The data:

(* ===== verification/CodingAgent.v ===== *)
(** * CodingAgent: crates/webcodex-core/src/coding_agent.rs, coding-agent runs

    The closed protocol for runs of a coding agent that a Runner owns: the
    validators of requests, snapshots and responses, and the merge of an
    observation into the snapshot already retained, which is a state machine
    ordered by the observation revision.  The theorems say what an observer that
    keeps merging can end with: nothing of a run's identity changes, revisions
    only grow, a definitive outcome is final, and observations that arrive late,
    twice or out of order do not matter. *)
From S2P Require Import Prelude RustStr.

Definition CODING_AGENT_MAX_PROVIDERS : nat := 8.
Definition CODING_AGENT_MAX_PROVIDER_ID_BYTES : Z := 64.
Definition CODING_AGENT_MAX_PROVIDER_NAME_BYTES : Z := 128.
Definition CODING_AGENT_MAX_RUN_ID_BYTES : Z := 96.
Definition CODING_AGENT_MAX_INTENT_FINGERPRINT_BYTES : Z := 96.
Definition CODING_AGENT_MAX_PROJECT_ID_BYTES : Z := 512.
Definition CODING_AGENT_MAX_PROJECT_ROOT_BYTES : Z := 4096.
Definition CODING_AGENT_MAX_INSTRUCTION_BYTES : Z := 64 * 1024.
Definition CODING_AGENT_MAX_CONFIG_OPTIONS : nat := 32.
Definition CODING_AGENT_MAX_CONFIG_KEY_BYTES : Z := 128.
Definition CODING_AGENT_MAX_CONFIG_VALUE_BYTES : Z := 4096.
Definition CODING_AGENT_MAX_EVENT_TEXT_BYTES : Z := 16 * 1024.
Definition CODING_AGENT_MAX_ERROR_KIND_BYTES : Z := 64.
Definition CODING_AGENT_MAX_ERROR_MESSAGE_BYTES : Z := 16 * 1024.
Definition CODING_AGENT_MAX_EVENT_METADATA_BYTES : Z := 1024.
Definition CODING_AGENT_MAX_TERMINAL_METADATA_BYTES : Z := 1024.
Definition CODING_AGENT_MAX_EVENTS_PER_RESPONSE : Z := 64.
Definition CODING_AGENT_MAX_INVENTORY_RUNS : nat := 128.
Definition CODING_AGENT_TIMEOUT_MIN_SECS : Z := 1.
Definition CODING_AGENT_TIMEOUT_MAX_SECS : Z := 3600.
Definition CODING_AGENT_OBSERVE_WAIT_MAX_SECS : Z := 60.
Definition CODING_AGENT_STOP_REASON_END_TURN : str := lit "end_turn".
Definition CODING_AGENT_STOP_REASON_CANCELLED : str := lit "cancelled".
Definition CODING_AGENT_STOP_REASON_MAX_TOKENS : str := lit "max_tokens".
Definition CODING_AGENT_STOP_REASON_MAX_TURN_REQUESTS : str := lit "max_turn_requests".
Definition CODING_AGENT_STOP_REASON_REFUSAL : str := lit "refusal".

Record CodingAgentProvider : Type := mkCodingProvider {
  cap_provider_id : str;
  cap_provider_instance_id : str;
  cap_name : str
}.

Inductive CodingAgentRunState : Type :=
| RunStarting | RunRunning | RunWaitingPermission | RunCompleted | RunFailed | RunCancelled | RunLost.

Definition run_terminal (s : CodingAgentRunState) : bool :=
  match s with
  | RunCompleted | RunFailed | RunCancelled | RunLost => true
  | _ => false
  end.

Definition run_state_as_str (s : CodingAgentRunState) : str :=
  match s with
  | RunStarting => lit "starting"
  | RunRunning => lit "running"
  | RunWaitingPermission => lit "waiting_permission"
  | RunCompleted => lit "completed"
  | RunFailed => lit "failed"
  | RunCancelled => lit "cancelled"
  | RunLost => lit "lost"
  end.
Record ShellProjectInventoryStatus : Type := mkStatus {
  sync_state : str;
  status_generation : option str;
  status_total_reported : option nat;
  total_synced : nat;
  last_error_code : option str;
  last_sync_at : option Z;
  max_summaries_per_page : nat;
  max_serialized_bytes_per_page : Z
}.

#[export] Instance eta_status : Eta ShellProjectInventoryStatus := fun s =>
  mkStatus (sync_state s) (status_generation s) (status_total_reported s) (total_synced s) (last_error_code s)
    (last_sync_at s) (max_summaries_per_page s) (max_serialized_bytes_per_page s).

Record ProjectInventoryStaging : Type := mkStaging {
  stg_generation : str;
  stg_snapshot_sequence : Z;
  stg_total_reported : nat;
  next_page_index : Z;
  stg_projects : list RunnerProjectSummary;
  seen_ids : gset str;
  serialized_bytes : Z;
  stg_started_at : Z
}.

#[export] Instance eta_staging : Eta ProjectInventoryStaging := fun s =>
  mkStaging (stg_generation s) (stg_snapshot_sequence s) (stg_total_reported s) (next_page_index s)
    (stg_projects s) (seen_ids s) (serialized_bytes s) (stg_started_at s).

Record ProjectInventoryState : Type := mkInventoryState {
  inv_status : ShellProjectInventoryStatus;
  staging : option ProjectInventoryStaging;
  retired_generations : list str;
  highest_snapshot_sequence : Z;
  last_page_generation : option str;
  last_page_index : option Z;
  last_page_digest : option str
}.

#[export] Instance eta_inventory_state : Eta ProjectInventoryState := fun s =>
  mkInventoryState (inv_status s) (staging s) (retired_generations s) (highest_snapshot_sequence s)
    (last_page_generation s) (last_page_index s) (last_page_digest s).

Definition status (state : str) (generation : option str) (reported : option nat) (synced : nat)
  (error_code : option str) (sync_at : option Z) : ShellProjectInventoryStatus :=
  mkStatus state generation reported synced error_code sync_at PROJECT_INVENTORY_PAGE_MAX_SUMMARIES
    PROJECT_INVENTORY_PAGE_MAX_SERIALIZED_BYTES.

Definition pending_inventory_state (synced : nat) : ProjectInventoryState :=
  mkInventoryState (status (lit "pending") None None synced None None) None [] 0 None None None.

Exercise objective:
Word for word, repeat every entry listed above.

Result of this task:
(* ===== verification/CodingAgent.v ===== *)
(** * CodingAgent: crates/webcodex-core/src/coding_agent.rs, coding-agent runs

    The closed protocol for runs of a coding agent that a Runner owns: the
    validators of requests, snapshots and responses, and the merge of an
    observation into the snapshot already retained, which is a state machine
    ordered by the observation revision.  The theorems say what an observer that
    keeps merging can end with: nothing of a run's identity changes, revisions
    only grow, a definitive outcome is final, and observations that arrive late,
    twice or out of order do not matter. *)
From S2P Require Import Prelude RustStr.

Definition CODING_AGENT_MAX_PROVIDERS : nat := 8.
Definition CODING_AGENT_MAX_PROVIDER_ID_BYTES : Z := 64.
Definition CODING_AGENT_MAX_PROVIDER_NAME_BYTES : Z := 128.
Definition CODING_AGENT_MAX_RUN_ID_BYTES : Z := 96.
Definition CODING_AGENT_MAX_INTENT_FINGERPRINT_BYTES : Z := 96.
Definition CODING_AGENT_MAX_PROJECT_ID_BYTES : Z := 512.
Definition CODING_AGENT_MAX_PROJECT_ROOT_BYTES : Z := 4096.
Definition CODING_AGENT_MAX_INSTRUCTION_BYTES : Z := 64 * 1024.
Definition CODING_AGENT_MAX_CONFIG_OPTIONS : nat := 32.
Definition CODING_AGENT_MAX_CONFIG_KEY_BYTES : Z := 128.
Definition CODING_AGENT_MAX_CONFIG_VALUE_BYTES : Z := 4096.
Definition CODING_AGENT_MAX_EVENT_TEXT_BYTES : Z := 16 * 1024.
Definition CODING_AGENT_MAX_ERROR_KIND_BYTES : Z := 64.
Definition CODING_AGENT_MAX_ERROR_MESSAGE_BYTES : Z := 16 * 1024.
Definition CODING_AGENT_MAX_EVENT_METADATA_BYTES : Z := 1024.
Definition CODING_AGENT_MAX_TERMINAL_METADATA_BYTES : Z := 1024.
Definition CODING_AGENT_MAX_EVENTS_PER_RESPONSE : Z := 64.
Definition CODING_AGENT_MAX_INVENTORY_RUNS : nat := 128.
Definition CODING_AGENT_TIMEOUT_MIN_SECS : Z := 1.
Definition CODING_AGENT_TIMEOUT_MAX_SECS : Z := 3600.
Definition CODING_AGENT_OBSERVE_WAIT_MAX_SECS : Z := 60.
Definition CODING_AGENT_STOP_REASON_END_TURN : str := lit "end_turn".
Definition CODING_AGENT_STOP_REASON_CANCELLED : str := lit "cancelled".
Definition CODING_AGENT_STOP_REASON_MAX_TOKENS : str := lit "max_tokens".
Definition CODING_AGENT_STOP_REASON_MAX_TURN_REQUESTS : str := lit "max_turn_requests".
Definition CODING_AGENT_STOP_REASON_REFUSAL : str := lit "refusal".

Record CodingAgentProvider : Type := mkCodingProvider {
  cap_provider_id : str;
  cap_provider_instance_id : str;
  cap_name : str
}.

Inductive CodingAgentRunState : Type :=
| RunStarting | RunRunning | RunWaitingPermission | RunCompleted | RunFailed | RunCancelled | RunLost.

Definition run_terminal (s : CodingAgentRunState) : bool :=
  match s with
  | RunCompleted | RunFailed | RunCancelled | RunLost => true
  | _ => false
  end.

Definition run_state_as_str (s : CodingAgentRunState) : str :=
  match s with
  | RunStarting => lit "starting"
  | RunRunning => lit "running"
  | RunWaitingPermission => lit "waiting_permission"
  | RunCompleted => lit "completed"
  | RunFailed => lit "failed"
  | RunCancelled => lit "cancelled"
  | RunLost => lit "lost"
  end.
Record ShellProjectInventoryStatus : Type := mkStatus {
  sync_state : str;
  status_generation : option str;
  status_total_reported : option nat;
  total_synced : nat;
  last_error_code : option str;
  last_sync_at : option Z;
  max_summaries_per_page : nat;
  max_serialized_bytes_per_page : Z
}.

#[export] Instance eta_status : Eta ShellProjectInventoryStatus := fun s =>
  mkStatus (sync_state s) (status_generation s) (status_total_reported s) (total_synced s) (last_error_code s)
    (last_sync_at s) (max_summaries_per_page s) (max_serialized_bytes_per_page s).

Record ProjectInventoryStaging : Type := mkStaging {
  stg_generation : str;
  stg_snapshot_sequence : Z;
  stg_total_reported : nat;
  next_page_index : Z;
  stg_projects : list RunnerProjectSummary;
  seen_ids : gset str;
  serialized_bytes : Z;
  stg_started_at : Z
}.

#[export] Instance eta_staging : Eta ProjectInventoryStaging := fun s =>
  mkStaging (stg_generation s) (stg_snapshot_sequence s) (stg_total_reported s) (next_page_index s)
    (stg_projects s) (seen_ids s) (serialized_bytes s) (stg_started_at s).

Record ProjectInventoryState : Type := mkInventoryState {
  inv_status : ShellProjectInventoryStatus;
  staging : option ProjectInventoryStaging;
  retired_generations : list str;
  highest_snapshot_sequence : Z;
  last_page_generation : option str;
  last_page_index : option Z;
  last_page_digest : option str
}.

#[export] Instance eta_inventory_state : Eta ProjectInventoryState := fun s =>
  mkInventoryState (inv_status s) (staging s) (retired_generations s) (highest_snapshot_sequence s)
    (last_page_generation s) (last_page_index s) (last_page_digest s).

Definition status (state : str) (generation : option str) (reported : option nat) (synced : nat)
  (error_code : option str) (sync_at : option Z) : ShellProjectInventoryStatus :=
  mkStatus state generation reported synced error_code sync_at PROJECT_INVENTORY_PAGE_MAX_SUMMARIES
    PROJECT_INVENTORY_PAGE_MAX_SERIALIZED_BYTES.

Definition pending_inventory_state (synced : nat) : ProjectInventoryState :=
  mkInventoryState (status (lit "pending") None None synced None None) None [] 0 None None None.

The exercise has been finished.